• ACTIVITY
Each line of the data below that includes the string "primitives" must be copied.

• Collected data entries
----------------------------------------
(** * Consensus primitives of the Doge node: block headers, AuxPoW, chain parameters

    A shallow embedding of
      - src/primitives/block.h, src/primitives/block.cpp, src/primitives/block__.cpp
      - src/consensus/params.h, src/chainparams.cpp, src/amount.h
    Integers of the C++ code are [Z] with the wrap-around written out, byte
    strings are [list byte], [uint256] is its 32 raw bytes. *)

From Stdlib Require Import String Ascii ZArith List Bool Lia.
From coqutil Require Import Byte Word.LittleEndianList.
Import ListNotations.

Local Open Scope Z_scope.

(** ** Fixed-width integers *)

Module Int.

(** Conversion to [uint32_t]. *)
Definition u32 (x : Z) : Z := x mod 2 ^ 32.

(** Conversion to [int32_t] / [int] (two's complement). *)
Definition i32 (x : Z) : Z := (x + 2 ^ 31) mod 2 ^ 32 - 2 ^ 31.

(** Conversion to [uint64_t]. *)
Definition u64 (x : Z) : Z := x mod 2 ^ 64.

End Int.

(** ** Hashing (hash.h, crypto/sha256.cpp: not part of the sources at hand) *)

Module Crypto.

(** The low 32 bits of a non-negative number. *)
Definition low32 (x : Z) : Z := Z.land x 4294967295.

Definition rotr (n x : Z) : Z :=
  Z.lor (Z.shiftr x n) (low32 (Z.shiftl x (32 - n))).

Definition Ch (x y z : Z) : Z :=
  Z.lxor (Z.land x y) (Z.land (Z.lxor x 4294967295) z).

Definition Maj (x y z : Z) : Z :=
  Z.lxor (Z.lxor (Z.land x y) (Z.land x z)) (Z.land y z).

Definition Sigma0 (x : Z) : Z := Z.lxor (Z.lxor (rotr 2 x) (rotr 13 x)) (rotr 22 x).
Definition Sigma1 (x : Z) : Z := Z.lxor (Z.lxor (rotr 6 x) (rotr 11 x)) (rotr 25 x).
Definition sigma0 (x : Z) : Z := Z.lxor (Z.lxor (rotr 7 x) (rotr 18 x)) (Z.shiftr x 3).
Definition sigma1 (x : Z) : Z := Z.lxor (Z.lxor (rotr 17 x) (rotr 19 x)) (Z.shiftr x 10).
----------------------------------------
• SOLUTION TO THE PROBLEM
(** * Consensus primitives of the Doge node: block headers, AuxPoW, chain parameters
      - src/primitives/block.h, src/primitives/block.cpp, src/primitives/block__.cpp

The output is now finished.